(THE PROBLEM): Among the lines below, restate word for word only those from the line with "intros Hwf. unfold EthernetFrame_parse, EthernetHeader_parse." through the line with "header and any", with both end lines kept.

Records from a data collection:
(* ===== verification/Ethernet.v ===== *)
(** * Ethernet frames and ARP messages

    Models [libsponge/tcp_helpers/ethernet_header.hh], [ethernet_header.cc],
    [ethernet_frame.hh], [ethernet_frame.cc], [arp_message.hh] and [arp_message.cc]
    (the printing functions are in [Text.v]). *)

From S2P Require Import Prelude Buffers Parser.

(** [std::array<uint8_t, 6>] as the list of its octets. *)
Abbreviation EthernetAddress := (list Z).

Definition ETHERNET_BROADCAST : EthernetAddress := [255; 255; 255; 255; 255; 255].

Definition EthernetAddress_valid (a : EthernetAddress) : Prop :=
  length a = 6%nat /\ Forall (fun v => 0 <= v < 256) a.

Record EthernetHeader : Type := mkEthernetHeader {
  eh_dst : EthernetAddress; eh_src : EthernetAddress; eh_type : Z
}.

Definition EthernetHeader_LENGTH : Z := 14.
Definition TYPE_IPv4 : Z := 2048.
Definition TYPE_ARP : Z := 2054.

(** [EthernetHeader _header{}]: value-initialized. *)
Definition EthernetHeader_default : EthernetHeader :=
  mkEthernetHeader [0; 0; 0; 0; 0; 0] [0; 0; 0; 0; 0; 0] 0.

Definition EthernetHeader_parse (h0 : EthernetHeader) (p : NetParser)
  : res (ParseResult * EthernetHeader * NetParser) :=
  if Buffer_size (np_buffer p) <? EthernetHeader_LENGTH then Ok (PacketTooShort, h0, p)
  else
    '(dst, p) ← NetParser_u8s 6 p;
    '(src, p) ← NetParser_u8s 6 p;
    '(type, p) ← NetParser_u16 p;
    Ok (np_error p, mkEthernetHeader dst src type, p).

Definition EthernetHeader_serialize (h : EthernetHeader) : bytes :=
  let ret := NetUnparser_u8s [] (eh_dst h) in
  let ret := NetUnparser_u8s ret (eh_src h) in
  NetUnparser_u16 ret (eh_type h).

Record EthernetFrame : Type := mkEthernetFrame {
  ef_header : EthernetHeader;
  ef_payload : BufferList
}.

Definition EthernetFrame_default : EthernetFrame := mkEthernetFrame EthernetHeader_default [].

(** The return value of [_header.parse(p)] is dropped. *)
Definition EthernetFrame_parse (f : EthernetFrame) (buffer : Buffer) : res (ParseResult * EthernetFrame) :=
  '(_, h, p) ← EthernetHeader_parse (ef_header f) (NetParser_new buffer);
  Ok (np_error p, mkEthernetFrame h (BufferList_of_Buffer (np_buffer p))).

Definition EthernetFrame_serialize (f : EthernetFrame) : BufferList :=
  let ret := BufferList_append [] (BufferList_of_string (EthernetHeader_serialize (ef_header f))) in
  BufferList_append ret (ef_payload f).

(** ** ARP *)

Record ARPMessage : Type := mkARPMessage {
  arp_hardware_type : Z; arp_protocol_type : Z;
  arp_hardware_address_size : Z; arp_protocol_address_size : Z;
  arp_opcode : Z;
  arp_sender_ethernet_address : EthernetAddress; arp_sender_ip_address : Z;
  arp_target_ethernet_address : EthernetAddress; arp_target_ip_address : Z
}.

Definition ARPMessage_LENGTH : Z := 28.
Definition TYPE_ETHERNET : Z := 1.
Definition OPCODE_REQUEST : Z := 1.
Definition OPCODE_REPLY : Z := 2.

Definition ARPMessage_default : ARPMessage :=
  mkARPMessage TYPE_ETHERNET TYPE_IPv4 6 4 0 [0; 0; 0; 0; 0; 0] 0 [0; 0; 0; 0; 0; 0] 0.

Definition ARPMessage_supported (m : ARPMessage) : bool :=
  (arp_hardware_type m =? TYPE_ETHERNET) && (arp_protocol_type m =? TYPE_IPv4) &&
  (arp_hardware_address_size m =? 6) && (arp_protocol_address_size m =? 4) &&
  ((arp_opcode m =? OPCODE_REQUEST) || (arp_opcode m =? OPCODE_REPLY)).

(** [parse] on the object [m0]: its addresses keep their values when the message type
    is not supported. *)
Definition ARPMessage_parse (m0 : ARPMessage) (buffer : Buffer) : res (ParseResult * ARPMessage) :=
  let p := NetParser_new buffer in
  if Buffer_size (np_buffer p) <? ARPMessage_LENGTH then Ok (PacketTooShort, m0)
  else
    '(hardware_type, p) ← NetParser_u16 p;
    '(protocol_type, p) ← NetParser_u16 p;
    '(hardware_address_size, p) ← NetParser_u8 p;
    '(protocol_address_size, p) ← NetParser_u8 p;
    '(opcode, p) ← NetParser_u16 p;
    let m := mkARPMessage hardware_type protocol_type hardware_address_size protocol_address_size opcode
               (arp_sender_ethernet_address m0) (arp_sender_ip_address m0)
               (arp_target_ethernet_address m0) (arp_target_ip_address m0) in
    if negb (ARPMessage_supported m) then Ok (Unsupported, m)
    else
      '(sender_eth, p) ← NetParser_u8s 6 p;
      '(sender_ip, p) ← NetParser_u32 p;
      '(target_eth, p) ← NetParser_u8s 6 p;
      '(target_ip, p) ← NetParser_u32 p;
      Ok (np_error p, mkARPMessage hardware_type protocol_type hardware_address_size protocol_address_size
            opcode sender_eth sender_ip target_eth target_ip).

Definition ARPMessage_serialize (m : ARPMessage) : res bytes :=
  if negb (ARPMessage_supported m) then Throw (runtime_error
    "ARPMessage::serialize(): unsupported field combination (must be Ethernet/IP, and request or reply)")
  else
    let ret := NetUnparser_u16 [] (arp_hardware_type m) in
    let ret := NetUnparser_u16 ret (arp_protocol_type m) in
    let ret := NetUnparser_u8 ret (arp_hardware_address_size m) in
    let ret := NetUnparser_u8 ret (arp_protocol_address_size m) in
    let ret := NetUnparser_u16 ret (arp_opcode m) in
    let ret := NetUnparser_u8s ret (arp_sender_ethernet_address m) in
    let ret := NetUnparser_u32 ret (arp_sender_ip_address m) in
    let ret := NetUnparser_u8s ret (arp_target_ethernet_address m) in
    Ok (NetUnparser_u32 ret (arp_target_ip_address m)).

(** ** Ethernet headers on the wire *)

Record EthernetHeader_valid (h : EthernetHeader) : Prop := {
  ev_dst : EthernetAddress_valid (eh_dst h);
  ev_src : EthernetAddress_valid (eh_src h);
  ev_type : 0 <= eh_type h < W16
}.

Lemma zlen_octets a : zlen (octets a) = zlen a.
Proof. unfold zlen, octets. by rewrite length_map. Qed.

Lemma address_len a : EthernetAddress_valid a -> zlen (octets a) = 6.
Proof. intros [H _]. rewrite zlen_octets. unfold zlen. by rewrite H. Qed.

Lemma eth_serialize_eq h : EthernetHeader_valid h ->
  EthernetHeader_serialize h = octets (eh_dst h) ++ octets (eh_src h) ++ be_bytes 2 (eh_type h).
Proof.
  intros [? ? ?]. unfold EthernetHeader_serialize. rewrite unparse_u16, !unparse_u8s, u16_id by done.
  by rewrite <- app_assoc.
Qed.

(** Read back a six-octet address. *)
Lemma parse_address a p rest : EthernetAddress_valid a -> np_repr p (octets a ++ rest) NoError ->
  exists p', NetParser_u8s 6 p = Ok (a, p') /\ np_repr p' rest NoError.
Proof. intros [Hl Hv] R. rewrite <- Hl. by apply parse_u8s_ok. Qed.

Ltac parse_addr V R :=
  let p := fresh "p" in let E := fresh "E" in let R' := fresh "R" in
  destruct (parse_address _ _ _ V R) as (p & E & R');
  rewrite E; clear E R; rename R' into R; rewrite res_bind_Ok; cbv beta iota.

Lemma EthernetHeader_parse_ok h0 h bs rest p : EthernetHeader_valid h -> EthernetHeader_serialize h = bs ->
  np_repr p (bs ++ rest) NoError ->
  exists p', EthernetHeader_parse h0 p = Ok (NoError, h, p') /\ np_repr p' rest NoError.
Proof.
  intros V <- R. rewrite (eth_serialize_eq h V), <- !app_assoc in R. destruct V as [V1 V2 V3].
  unfold EthernetHeader_parse, Buffer_size. rewrite (nr_rest _ _ _ R).
  rewrite !zlen_app, (address_len _ V1), (address_len _ V2), zlen_be_bytes. unfold EthernetHeader_LENGTH.
  ztest; [zlia|]. parse_addr V1 R. parse_addr V2 R. parse_step R.
  rewrite (nr_err _ _ _ R). eexists. split; [|done]. by destruct h.
Qed.

Lemma EthernetHeader_serialize_ok h : EthernetHeader_valid h ->
  exists bs, Ok (A := bytes) (EthernetHeader_serialize h) = Ok bs /\ zlen bs = EthernetHeader_LENGTH.
Proof.
  intros V. eexists. split; [done|]. rewrite (eth_serialize_eq h V). destruct V as [V1 V2 _].
  by rewrite !zlen_app, (address_len _ V1), (address_len _ V2), zlen_be_bytes.
Qed.

Lemma EthernetHeader_wire_roundtrip h bs rest p : EthernetHeader_valid h ->
  Ok (A := bytes) (EthernetHeader_serialize h) = Ok bs -> np_repr p (bs ++ rest) NoError ->
  exists p', EthernetHeader_parse EthernetHeader_default p = Ok (NoError, h, p') /\ np_repr p' rest NoError.
Proof. intros V [= E] R. by eapply EthernetHeader_parse_ok. Qed.

#[export] Instance EthernetHeader_wire : WireFormat EthernetHeader := {
  wire_valid := EthernetHeader_valid;
  wire_serialize h := Ok (EthernetHeader_serialize h);
  wire_parse := EthernetHeader_parse EthernetHeader_default;
  wire_length _ := EthernetHeader_LENGTH;
  wire_serialize_ok := EthernetHeader_serialize_ok;
  wire_roundtrip := EthernetHeader_wire_roundtrip
}.

(** A frame whose bytes were concatenated comes back with its payload in one buffer. *)
Lemma EthernetFrame_parse_ok f0 buf h payload : Buffer_wf buf -> EthernetHeader_valid h ->
  Buffer_str buf = EthernetHeader_serialize h ++ payload ->
  exists b, EthernetFrame_parse f0 buf = Ok (NoError, mkEthernetFrame h [b]) /\
    Buffer_wf b /\ Buffer_str b = payload.
Proof.
  intros Hwf V Hs. pose proof (np_repr_new buf Hwf) as R. rewrite Hs in R.
  destruct (EthernetHeader_parse_ok (ef_header f0) h _ payload _ V eq_refl R) as (p' & E & [Hw Hr He]).
  unfold EthernetFrame_parse. rewrite E, res_bind_Ok. exists (np_buffer p'). by rewrite He.
Qed.

(** ** ARP messages on the wire *)

Record ARPMessage_valid (m : ARPMessage) : Prop := {
  av_supported : ARPMessage_supported m = true;
  av_sender : EthernetAddress_valid (arp_sender_ethernet_address m);
  av_sender_ip : 0 <= arp_sender_ip_address m < W32;
  av_target : EthernetAddress_valid (arp_target_ethernet_address m);
  av_target_ip : 0 <= arp_target_ip_address m < W32
}.

Lemma supported_fields m : ARPMessage_supported m = true ->
  arp_hardware_type m = 1 /\ arp_protocol_type m = 2048 /\ arp_hardware_address_size m = 6 /\
  arp_protocol_address_size m = 4 /\ (arp_opcode m = 1 \/ arp_opcode m = 2).
Proof.
  unfold ARPMessage_supported. intros H. repeat (apply andb_prop in H as [H ?]).
  repeat match goal with E : (_ =? _) = true |- _ => apply Z.eqb_eq in E end.
  split_and!; try done. destruct (Z.eqb_spec (arp_opcode m) OPCODE_REQUEST); [by left|right].
  simpl in *. by apply Z.eqb_eq.
Qed.

Lemma ARPMessage_serialize_ok m : ARPMessage_valid m ->
  exists bs, ARPMessage_serialize m = Ok bs /\ zlen bs = ARPMessage_LENGTH /\
    forall m0 buf, Buffer_wf buf -> Buffer_str buf = bs -> ARPMessage_parse m0 buf = Ok (NoError, m).
Proof.
  intros [Hs V1 H1 V2 H2]. destruct (supported_fields m Hs) as (E1 & E2 & E3 & E4 & E5).
  unfold ARPMessage_serialize. rewrite Hs. cbn [negb]. cbv zeta.
  rewrite !unparse_u32, !unparse_u8s, !unparse_u16, !unparse_u8. rewrite E1, E2, E3, E4. nowrap.
  eexists. split; [done|]. split.
  - rewrite !zlen_app, !zlen_be_bytes, (address_len _ V1), (address_len _ V2). done.
  - intros m0 buf Hwf Hb. pose proof (np_repr_new buf Hwf) as R.
    rewrite Hb in R. rewrite <- (app_nil_r (_ ++ be_bytes 4 (arp_target_ip_address m))), <- !app_assoc in R.
    unfold ARPMessage_parse. cbv zeta. unfold Buffer_size. cbn [np_buffer NetParser_new].
    rewrite Hb, !zlen_app, !zlen_be_bytes, (address_len _ V1), (address_len _ V2).
    unfold ARPMessage_LENGTH. simpl (_ <? _). cbv iota.
    do 5 parse_step R. replace (ARPMessage_supported _) with true by (by destruct E5 as [->| ->]).
    cbn [negb]. parse_addr V1 R. parse_step R. parse_addr V2 R. parse_step R.
    rewrite (nr_err _ _ _ R). destruct m. simpl in *. by subst.
Qed.

(** ** Parsing any data *)

Lemma EthernetFrame_parse_total lim f0 buf : Buffer_in lim buf ->
  exists r h b, EthernetFrame_parse f0 buf = Ok (r, mkEthernetFrame h [b]) /\ Buffer_in lim b.
Proof.
  intros Hwf. unfold EthernetFrame_parse, EthernetHeader_parse. ztest.
  - eexists _, _, _. split; [reflexivity|done].
  - pose proof Hwf as H'. change buf with (np_buffer (NetParser_new buf)) in H'.
    do 3 parse_any H'. rewrite res_bind_Ok. by eexists _, _, _.
Qed.

(** A message that parses without error has a known opcode and six-octet addresses. *)
Lemma ARPMessage_parse_total {lim} m0 buf : Buffer_in lim buf ->
  exists r m, ARPMessage_parse m0 buf = Ok (r, m) /\ (r = NoError -> ARPMessage_valid m).
Proof.
  intros Hwf. unfold ARPMessage_parse. cbv zeta. ztest; [by eexists _, _|].
  pose proof Hwf as H'. change buf with (np_buffer (NetParser_new buf)) in H'.
  do 5 parse_any H'. match goal with |- context [ARPMessage_supported ?m] => destruct (ARPMessage_supported m) eqn:Es end;
    cbn [negb]; [|by eexists _, _].
  do 4 parse_any H'. eexists _, _. split; [done|]. intros _. by split.
Qed.

(** C37: Ethernet frames and ARP messages survive the wire: every frame with a valid
    header and any payload, and every supported ARP message, serializes and parses
    back to itself with [NoError] (the payload's bytes in one buffer). *)
Theorem ethernet_and_arp_roundtrip f f0 m m0 :
  EthernetHeader_valid (ef_header f) -> zlen (BufferList_concatenate (ef_payload f)) + 14 < W64 ->
  ARPMessage_valid m ->
  (exists f', EthernetFrame_parse f0 (Buffer_of_string (BufferList_concatenate (EthernetFrame_serialize f)))
     = Ok (NoError, f') /\ ef_header f' = ef_header f /\
     BufferList_concatenate (ef_payload f') = BufferList_concatenate (ef_payload f)) /\
  (exists bs, ARPMessage_serialize m = Ok bs /\ ARPMessage_parse m0 (Buffer_of_string bs) = Ok (NoError, m)).
Proof.
  intros V Hlen Vm. split.
  - assert (Hc : BufferList_concatenate (EthernetFrame_serialize f)
      = EthernetHeader_serialize (ef_header f) ++ BufferList_concatenate (ef_payload f)).
    { unfold EthernetFrame_serialize, BufferList_append. simpl. by rewrite concatenate_cons. }
    destruct (EthernetHeader_serialize_ok _ V) as (bs & [= <-] & Hbs).
    destruct (EthernetFrame_parse_ok f0 (Buffer_of_string (BufferList_concatenate (EthernetFrame_serialize f)))
      (ef_header f) (BufferList_concatenate (ef_payload f))) as (b & E & _ & Hb); try done.
    + apply Buffer_wf_of_string. rewrite Hc, zlen_app, Hbs. unfold EthernetHeader_LENGTH. lia.
    + exists (mkEthernetFrame (ef_header f) [b]). split; [done|]. split; [done|].
      simpl. by rewrite concatenate_cons, Hb, app_nil_r.
  - destruct (ARPMessage_serialize_ok m Vm) as (bs & E & Hl & Hp). exists bs. split; [done|].
    apply Hp; [|done]. apply Buffer_wf_of_string. rewrite Hl. done.
Qed.

Definition sample_arp : ARPMessage :=
  mkARPMessage 1 2048 6 4 OPCODE_REQUEST [2; 0; 0; 0; 0; 1] 167772161 [0; 0; 0; 0; 0; 0] 167772162.

Lemma ethernet_and_arp_roundtrip_witness :
  exists bs, ARPMessage_serialize sample_arp = Ok bs /\
    ARPMessage_parse ARPMessage_default (Buffer_of_string bs) = Ok (NoError, sample_arp).
Proof.
  apply (ethernet_and_arp_roundtrip (mkEthernetFrame EthernetHeader_default []) EthernetFrame_default
    sample_arp ARPMessage_default).
  - split; [split; [reflexivity|repeat constructor; lia]..|simpl; lia].
  - reflexivity.
  - split; [reflexivity|split; [reflexivity|repeat constructor; lia]|simpl; lia
      |split; [reflexivity|repeat constructor; lia]|simpl; lia].
Defined.

(** [EthernetFrame::parse] drops the result of [EthernetHeader::parse], which checks
    the length before reading: a frame shorter than its header is rejected by the
    header parser with [PacketTooShort] but accepted by the frame parser with
    [NoError], the header left as it was. *)
Theorem ethernet_frame_accepts_short_frames f buf :
  Buffer_size buf < EthernetHeader_LENGTH ->
  EthernetHeader_parse (ef_header f) (NetParser_new buf) = Ok (PacketTooShort, ef_header f, NetParser_new buf) /\
  EthernetFrame_parse f buf = Ok (NoError, mkEthernetFrame (ef_header f) [buf]).
Proof.
  intros H. assert (E : EthernetHeader_parse (ef_header f) (NetParser_new buf)
    = Ok (PacketTooShort, ef_header f, NetParser_new buf)).
  { unfold EthernetHeader_parse. simpl. by ztest; [|lia]. }
  split; [done|]. unfold EthernetFrame_parse. by rewrite E.
Qed.

Lemma ethernet_frame_accepts_short_frames_witness :
  EthernetFrame_parse EthernetFrame_default (Buffer_of_string [byte_of 1])
  = Ok (NoError, mkEthernetFrame EthernetHeader_default [Buffer_of_string [byte_of 1]]).
Proof.
  apply (ethernet_frame_accepts_short_frames EthernetFrame_default (Buffer_of_string [byte_of 1])).
  reflexivity.
Defined.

(PROBLEM SOLUTION):
  intros Hwf. unfold EthernetFrame_parse, EthernetHeader_parse. ztest.
  - eexists _, _, _. split; [reflexivity|done].
  - pose proof Hwf as H'. change buf with (np_buffer (NetParser_new buf)) in H'.
    do 3 parse_any H'. rewrite res_bind_Ok. by eexists _, _, _.
Qed.

(** A message that parses without error has a known opcode and six-octet addresses. *)
Lemma ARPMessage_parse_total {lim} m0 buf : Buffer_in lim buf ->
  exists r m, ARPMessage_parse m0 buf = Ok (r, m) /\ (r = NoError -> ARPMessage_valid m).
Proof.
  intros Hwf. unfold ARPMessage_parse. cbv zeta. ztest; [by eexists _, _|].
  pose proof Hwf as H'. change buf with (np_buffer (NetParser_new buf)) in H'.
  do 5 parse_any H'. match goal with |- context [ARPMessage_supported ?m] => destruct (ARPMessage_supported m) eqn:Es end;
    cbn [negb]; [|by eexists _, _].
  do 4 parse_any H'. eexists _, _. split; [done|]. intros _. by split.
Qed.

(** C37: Ethernet frames and ARP messages survive the wire: every frame with a valid
    header and any payload, and every supported ARP message, serializes and parses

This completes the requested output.